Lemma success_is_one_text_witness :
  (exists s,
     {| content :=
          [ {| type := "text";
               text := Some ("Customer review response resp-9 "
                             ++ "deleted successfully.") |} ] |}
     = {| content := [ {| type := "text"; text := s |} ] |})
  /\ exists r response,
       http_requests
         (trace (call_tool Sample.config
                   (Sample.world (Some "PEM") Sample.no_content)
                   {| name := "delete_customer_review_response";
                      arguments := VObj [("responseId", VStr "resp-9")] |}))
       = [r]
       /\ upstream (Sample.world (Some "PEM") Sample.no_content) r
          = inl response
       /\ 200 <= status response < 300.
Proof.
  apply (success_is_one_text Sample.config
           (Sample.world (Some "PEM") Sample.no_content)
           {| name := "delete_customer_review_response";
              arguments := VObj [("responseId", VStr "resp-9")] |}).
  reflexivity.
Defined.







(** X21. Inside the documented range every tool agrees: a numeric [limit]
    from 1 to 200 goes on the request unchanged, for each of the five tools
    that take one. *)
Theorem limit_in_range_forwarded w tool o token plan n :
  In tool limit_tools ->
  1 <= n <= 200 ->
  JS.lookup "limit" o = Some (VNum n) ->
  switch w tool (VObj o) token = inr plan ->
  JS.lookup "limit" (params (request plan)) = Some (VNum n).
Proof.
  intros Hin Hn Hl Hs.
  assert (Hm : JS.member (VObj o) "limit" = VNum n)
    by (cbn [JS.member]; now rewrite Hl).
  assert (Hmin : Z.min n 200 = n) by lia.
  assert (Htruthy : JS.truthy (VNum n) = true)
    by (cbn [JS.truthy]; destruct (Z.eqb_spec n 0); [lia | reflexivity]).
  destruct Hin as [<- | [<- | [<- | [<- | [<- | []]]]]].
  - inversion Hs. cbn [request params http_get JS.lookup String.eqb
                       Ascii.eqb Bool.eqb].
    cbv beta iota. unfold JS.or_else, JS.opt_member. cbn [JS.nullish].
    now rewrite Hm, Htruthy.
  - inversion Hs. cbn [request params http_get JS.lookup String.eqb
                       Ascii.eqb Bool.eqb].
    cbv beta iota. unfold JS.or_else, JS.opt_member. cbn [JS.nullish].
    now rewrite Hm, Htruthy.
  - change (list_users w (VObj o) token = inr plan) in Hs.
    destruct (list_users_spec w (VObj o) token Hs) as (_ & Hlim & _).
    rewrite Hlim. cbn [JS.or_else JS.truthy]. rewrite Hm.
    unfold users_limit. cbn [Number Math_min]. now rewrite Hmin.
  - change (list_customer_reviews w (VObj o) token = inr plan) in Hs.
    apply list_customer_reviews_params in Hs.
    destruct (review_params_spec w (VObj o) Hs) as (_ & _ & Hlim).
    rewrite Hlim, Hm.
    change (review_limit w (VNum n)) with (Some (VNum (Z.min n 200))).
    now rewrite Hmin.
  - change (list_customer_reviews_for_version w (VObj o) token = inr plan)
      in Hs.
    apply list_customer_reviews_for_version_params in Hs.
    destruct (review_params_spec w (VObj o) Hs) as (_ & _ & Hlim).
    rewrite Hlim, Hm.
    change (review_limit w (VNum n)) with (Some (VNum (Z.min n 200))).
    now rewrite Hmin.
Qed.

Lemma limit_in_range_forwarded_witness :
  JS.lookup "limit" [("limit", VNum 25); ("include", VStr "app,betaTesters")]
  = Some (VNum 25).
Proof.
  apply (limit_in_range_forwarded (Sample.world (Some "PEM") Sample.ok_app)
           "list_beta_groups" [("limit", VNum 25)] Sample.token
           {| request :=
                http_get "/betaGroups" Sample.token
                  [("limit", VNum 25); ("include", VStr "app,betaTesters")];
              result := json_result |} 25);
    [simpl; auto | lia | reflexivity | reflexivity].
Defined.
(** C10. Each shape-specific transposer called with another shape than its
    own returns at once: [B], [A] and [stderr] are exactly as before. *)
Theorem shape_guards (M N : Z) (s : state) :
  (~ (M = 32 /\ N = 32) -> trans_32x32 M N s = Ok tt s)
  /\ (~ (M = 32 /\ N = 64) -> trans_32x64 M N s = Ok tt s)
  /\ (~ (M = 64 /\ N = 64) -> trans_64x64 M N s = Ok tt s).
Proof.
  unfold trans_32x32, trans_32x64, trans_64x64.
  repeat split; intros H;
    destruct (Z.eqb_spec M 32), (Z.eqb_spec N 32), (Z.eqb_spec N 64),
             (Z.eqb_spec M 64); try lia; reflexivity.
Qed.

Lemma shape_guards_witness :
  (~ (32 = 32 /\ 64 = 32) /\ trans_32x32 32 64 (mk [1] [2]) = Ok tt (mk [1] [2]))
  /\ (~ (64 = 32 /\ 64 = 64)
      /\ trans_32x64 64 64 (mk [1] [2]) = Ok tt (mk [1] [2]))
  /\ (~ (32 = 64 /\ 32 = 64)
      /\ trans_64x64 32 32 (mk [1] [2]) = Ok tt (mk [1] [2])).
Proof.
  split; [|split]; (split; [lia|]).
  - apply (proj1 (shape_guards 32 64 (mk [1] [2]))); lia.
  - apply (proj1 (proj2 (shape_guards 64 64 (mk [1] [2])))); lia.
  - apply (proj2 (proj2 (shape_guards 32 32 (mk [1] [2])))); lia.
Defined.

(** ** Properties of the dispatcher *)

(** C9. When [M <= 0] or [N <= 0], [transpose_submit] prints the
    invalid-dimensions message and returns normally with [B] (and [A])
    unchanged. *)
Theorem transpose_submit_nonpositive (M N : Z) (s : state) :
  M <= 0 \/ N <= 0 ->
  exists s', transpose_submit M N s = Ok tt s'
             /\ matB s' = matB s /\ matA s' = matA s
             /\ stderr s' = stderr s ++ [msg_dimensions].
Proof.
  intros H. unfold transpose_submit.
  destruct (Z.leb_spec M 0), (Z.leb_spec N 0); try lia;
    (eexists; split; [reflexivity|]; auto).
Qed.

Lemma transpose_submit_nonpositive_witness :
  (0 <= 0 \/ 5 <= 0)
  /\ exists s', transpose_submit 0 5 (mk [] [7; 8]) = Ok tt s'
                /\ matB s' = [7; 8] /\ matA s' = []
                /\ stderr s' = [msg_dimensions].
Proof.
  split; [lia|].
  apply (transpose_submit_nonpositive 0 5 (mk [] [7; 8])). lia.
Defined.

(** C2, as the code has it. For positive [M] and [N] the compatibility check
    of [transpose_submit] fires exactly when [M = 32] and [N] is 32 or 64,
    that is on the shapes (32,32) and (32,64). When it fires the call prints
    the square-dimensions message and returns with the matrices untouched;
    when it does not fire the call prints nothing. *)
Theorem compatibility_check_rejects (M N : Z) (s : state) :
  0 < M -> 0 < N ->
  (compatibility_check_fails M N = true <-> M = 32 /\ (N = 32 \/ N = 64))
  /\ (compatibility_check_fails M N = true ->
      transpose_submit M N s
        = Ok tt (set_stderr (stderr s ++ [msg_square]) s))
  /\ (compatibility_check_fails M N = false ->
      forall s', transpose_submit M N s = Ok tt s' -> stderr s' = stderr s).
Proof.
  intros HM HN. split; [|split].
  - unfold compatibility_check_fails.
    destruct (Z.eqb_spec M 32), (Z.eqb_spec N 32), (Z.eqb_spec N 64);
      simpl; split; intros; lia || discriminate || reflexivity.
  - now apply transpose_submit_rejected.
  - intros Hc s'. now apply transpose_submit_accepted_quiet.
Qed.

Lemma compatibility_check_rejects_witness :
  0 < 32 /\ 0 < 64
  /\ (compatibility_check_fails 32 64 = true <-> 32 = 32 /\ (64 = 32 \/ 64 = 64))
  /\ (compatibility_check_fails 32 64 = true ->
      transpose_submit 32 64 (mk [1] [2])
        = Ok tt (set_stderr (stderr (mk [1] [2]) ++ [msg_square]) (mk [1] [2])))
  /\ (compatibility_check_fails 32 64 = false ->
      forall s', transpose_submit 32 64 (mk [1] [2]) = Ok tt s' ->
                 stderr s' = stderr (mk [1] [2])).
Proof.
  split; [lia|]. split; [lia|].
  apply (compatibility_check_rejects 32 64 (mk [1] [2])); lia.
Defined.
──────────
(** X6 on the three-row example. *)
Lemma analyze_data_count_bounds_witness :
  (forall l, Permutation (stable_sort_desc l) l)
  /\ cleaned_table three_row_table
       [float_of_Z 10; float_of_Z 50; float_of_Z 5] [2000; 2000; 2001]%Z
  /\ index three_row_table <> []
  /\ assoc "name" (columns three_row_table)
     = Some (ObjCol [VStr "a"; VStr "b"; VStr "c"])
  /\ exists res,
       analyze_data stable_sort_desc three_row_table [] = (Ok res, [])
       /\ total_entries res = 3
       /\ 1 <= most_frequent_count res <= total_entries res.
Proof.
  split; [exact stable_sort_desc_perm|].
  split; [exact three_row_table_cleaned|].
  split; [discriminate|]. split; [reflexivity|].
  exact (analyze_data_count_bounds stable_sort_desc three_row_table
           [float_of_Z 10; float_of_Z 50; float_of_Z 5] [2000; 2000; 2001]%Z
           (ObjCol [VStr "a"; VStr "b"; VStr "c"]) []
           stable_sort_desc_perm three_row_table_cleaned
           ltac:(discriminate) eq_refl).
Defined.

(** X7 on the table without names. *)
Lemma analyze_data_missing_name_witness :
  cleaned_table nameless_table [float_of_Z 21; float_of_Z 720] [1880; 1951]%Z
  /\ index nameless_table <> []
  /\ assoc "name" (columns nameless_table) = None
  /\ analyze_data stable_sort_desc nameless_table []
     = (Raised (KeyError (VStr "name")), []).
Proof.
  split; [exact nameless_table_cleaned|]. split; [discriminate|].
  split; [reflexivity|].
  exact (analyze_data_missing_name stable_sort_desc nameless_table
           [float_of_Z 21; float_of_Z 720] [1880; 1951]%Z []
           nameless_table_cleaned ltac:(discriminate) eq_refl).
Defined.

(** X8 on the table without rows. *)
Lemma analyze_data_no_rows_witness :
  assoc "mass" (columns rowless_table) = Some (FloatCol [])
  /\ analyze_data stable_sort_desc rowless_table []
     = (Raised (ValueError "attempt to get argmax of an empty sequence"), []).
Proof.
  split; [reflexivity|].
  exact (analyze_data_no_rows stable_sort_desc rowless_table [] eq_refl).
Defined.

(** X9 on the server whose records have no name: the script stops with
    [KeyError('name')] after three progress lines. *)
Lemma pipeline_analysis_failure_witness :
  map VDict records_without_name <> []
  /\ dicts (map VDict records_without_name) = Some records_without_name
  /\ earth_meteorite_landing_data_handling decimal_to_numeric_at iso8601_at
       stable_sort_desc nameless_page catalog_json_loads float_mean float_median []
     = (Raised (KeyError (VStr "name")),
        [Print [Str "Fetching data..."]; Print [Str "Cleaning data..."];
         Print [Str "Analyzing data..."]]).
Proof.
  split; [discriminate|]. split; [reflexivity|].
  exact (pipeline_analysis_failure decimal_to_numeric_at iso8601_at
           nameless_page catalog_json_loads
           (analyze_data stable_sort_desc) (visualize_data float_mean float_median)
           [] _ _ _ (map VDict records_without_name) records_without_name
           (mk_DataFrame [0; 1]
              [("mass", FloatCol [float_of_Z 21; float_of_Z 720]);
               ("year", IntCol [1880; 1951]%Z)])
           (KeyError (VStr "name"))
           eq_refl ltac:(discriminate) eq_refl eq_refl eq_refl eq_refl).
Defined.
──────────
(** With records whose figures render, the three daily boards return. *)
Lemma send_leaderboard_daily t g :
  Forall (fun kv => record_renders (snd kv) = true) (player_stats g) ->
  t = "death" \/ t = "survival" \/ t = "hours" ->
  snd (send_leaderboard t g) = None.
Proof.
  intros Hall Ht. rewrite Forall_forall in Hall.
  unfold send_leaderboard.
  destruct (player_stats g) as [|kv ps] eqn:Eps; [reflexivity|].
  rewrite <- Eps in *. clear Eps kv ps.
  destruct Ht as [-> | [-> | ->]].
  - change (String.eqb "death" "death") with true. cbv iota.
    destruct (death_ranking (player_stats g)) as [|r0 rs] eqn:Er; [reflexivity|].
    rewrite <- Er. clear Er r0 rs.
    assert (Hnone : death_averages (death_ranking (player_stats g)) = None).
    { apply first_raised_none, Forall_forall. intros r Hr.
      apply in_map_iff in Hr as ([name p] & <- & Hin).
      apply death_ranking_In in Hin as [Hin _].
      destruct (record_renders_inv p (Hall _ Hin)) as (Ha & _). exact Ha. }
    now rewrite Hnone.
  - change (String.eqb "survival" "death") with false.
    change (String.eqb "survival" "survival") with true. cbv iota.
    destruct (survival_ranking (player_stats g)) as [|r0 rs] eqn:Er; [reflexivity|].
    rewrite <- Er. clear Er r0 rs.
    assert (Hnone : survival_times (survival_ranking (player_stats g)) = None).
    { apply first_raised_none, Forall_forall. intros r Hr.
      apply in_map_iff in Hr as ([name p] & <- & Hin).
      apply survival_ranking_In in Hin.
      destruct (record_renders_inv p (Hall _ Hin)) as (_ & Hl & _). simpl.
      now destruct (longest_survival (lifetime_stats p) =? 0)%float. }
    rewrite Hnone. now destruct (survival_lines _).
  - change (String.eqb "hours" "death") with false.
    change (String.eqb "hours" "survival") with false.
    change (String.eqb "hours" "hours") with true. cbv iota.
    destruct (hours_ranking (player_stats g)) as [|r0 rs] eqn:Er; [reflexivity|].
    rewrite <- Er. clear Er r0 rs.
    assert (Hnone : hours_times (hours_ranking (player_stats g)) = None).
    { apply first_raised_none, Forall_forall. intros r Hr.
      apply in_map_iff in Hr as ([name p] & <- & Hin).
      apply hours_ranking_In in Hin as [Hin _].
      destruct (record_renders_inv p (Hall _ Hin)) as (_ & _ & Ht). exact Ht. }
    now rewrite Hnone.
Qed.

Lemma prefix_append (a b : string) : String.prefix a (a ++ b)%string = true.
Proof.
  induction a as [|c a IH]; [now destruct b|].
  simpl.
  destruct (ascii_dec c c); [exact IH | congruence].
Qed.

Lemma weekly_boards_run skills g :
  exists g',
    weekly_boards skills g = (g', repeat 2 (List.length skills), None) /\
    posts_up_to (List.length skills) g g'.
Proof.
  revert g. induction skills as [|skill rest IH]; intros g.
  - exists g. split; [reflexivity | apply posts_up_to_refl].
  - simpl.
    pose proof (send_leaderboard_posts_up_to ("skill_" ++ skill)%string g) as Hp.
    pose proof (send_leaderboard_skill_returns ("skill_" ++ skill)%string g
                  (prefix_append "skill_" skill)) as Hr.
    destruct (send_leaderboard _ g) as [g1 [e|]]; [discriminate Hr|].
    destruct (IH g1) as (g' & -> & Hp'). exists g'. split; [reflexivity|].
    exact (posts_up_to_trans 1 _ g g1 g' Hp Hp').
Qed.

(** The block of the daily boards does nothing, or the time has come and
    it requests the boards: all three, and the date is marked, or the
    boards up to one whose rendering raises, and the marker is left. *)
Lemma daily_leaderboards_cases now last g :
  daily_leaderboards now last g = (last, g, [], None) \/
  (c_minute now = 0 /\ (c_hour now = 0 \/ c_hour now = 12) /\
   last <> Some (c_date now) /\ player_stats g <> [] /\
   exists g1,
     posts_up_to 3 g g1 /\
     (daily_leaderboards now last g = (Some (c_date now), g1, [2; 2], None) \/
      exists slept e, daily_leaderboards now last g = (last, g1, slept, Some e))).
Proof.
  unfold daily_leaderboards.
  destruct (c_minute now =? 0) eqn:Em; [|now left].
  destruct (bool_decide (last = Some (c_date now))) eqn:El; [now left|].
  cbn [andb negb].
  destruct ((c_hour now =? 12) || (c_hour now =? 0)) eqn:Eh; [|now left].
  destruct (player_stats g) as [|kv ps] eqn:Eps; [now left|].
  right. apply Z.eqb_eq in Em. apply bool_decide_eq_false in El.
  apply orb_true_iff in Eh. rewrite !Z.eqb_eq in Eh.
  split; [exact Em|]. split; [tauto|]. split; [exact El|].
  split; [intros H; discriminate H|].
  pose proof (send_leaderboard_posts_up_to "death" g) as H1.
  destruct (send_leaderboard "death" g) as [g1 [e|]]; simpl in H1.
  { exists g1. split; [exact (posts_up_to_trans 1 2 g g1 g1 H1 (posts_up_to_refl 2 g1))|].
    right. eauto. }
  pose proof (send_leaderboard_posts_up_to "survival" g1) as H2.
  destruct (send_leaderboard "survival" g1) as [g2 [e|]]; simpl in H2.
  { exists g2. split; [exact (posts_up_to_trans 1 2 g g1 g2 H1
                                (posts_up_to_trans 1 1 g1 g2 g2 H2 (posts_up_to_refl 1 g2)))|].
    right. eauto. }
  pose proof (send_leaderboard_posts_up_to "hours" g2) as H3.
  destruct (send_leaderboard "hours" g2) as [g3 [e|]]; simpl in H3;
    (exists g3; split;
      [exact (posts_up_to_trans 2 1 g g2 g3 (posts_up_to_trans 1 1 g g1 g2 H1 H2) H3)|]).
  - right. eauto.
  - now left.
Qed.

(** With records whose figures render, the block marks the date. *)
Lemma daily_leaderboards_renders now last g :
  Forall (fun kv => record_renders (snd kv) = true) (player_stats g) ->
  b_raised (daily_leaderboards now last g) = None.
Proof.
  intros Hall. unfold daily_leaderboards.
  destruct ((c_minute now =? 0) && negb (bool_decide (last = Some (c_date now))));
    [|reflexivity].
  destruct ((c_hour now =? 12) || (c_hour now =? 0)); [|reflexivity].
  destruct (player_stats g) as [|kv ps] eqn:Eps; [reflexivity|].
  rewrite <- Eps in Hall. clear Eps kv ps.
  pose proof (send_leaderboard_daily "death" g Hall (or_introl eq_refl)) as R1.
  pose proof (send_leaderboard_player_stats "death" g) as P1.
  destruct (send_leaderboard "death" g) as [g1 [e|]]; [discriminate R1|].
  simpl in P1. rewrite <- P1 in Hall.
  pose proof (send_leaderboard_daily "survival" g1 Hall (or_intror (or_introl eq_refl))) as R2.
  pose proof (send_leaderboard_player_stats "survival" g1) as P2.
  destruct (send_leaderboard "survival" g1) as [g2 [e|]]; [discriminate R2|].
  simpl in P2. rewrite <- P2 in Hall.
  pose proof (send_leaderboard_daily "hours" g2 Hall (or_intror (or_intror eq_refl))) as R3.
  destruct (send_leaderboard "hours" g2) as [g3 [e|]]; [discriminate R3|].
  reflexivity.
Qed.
──────────
Exercise requirements -> In your answer, include only the lines above starting at the line that holds "repeat split; intros H;" and ending at the line that holds "64 /\ 32 = 64)", copied exactly.

Expected answer ->
  repeat split; intros H;
    destruct (Z.eqb_spec M 32), (Z.eqb_spec N 32), (Z.eqb_spec N 64),
             (Z.eqb_spec M 64); try lia; reflexivity.
Qed.

Lemma shape_guards_witness :
  (~ (32 = 32 /\ 64 = 32) /\ trans_32x32 32 64 (mk [1] [2]) = Ok tt (mk [1] [2]))
  /\ (~ (64 = 32 /\ 64 = 64)
      /\ trans_32x64 64 64 (mk [1] [2]) = Ok tt (mk [1] [2]))
  /\ (~ (32 = 64 /\ 32 = 64)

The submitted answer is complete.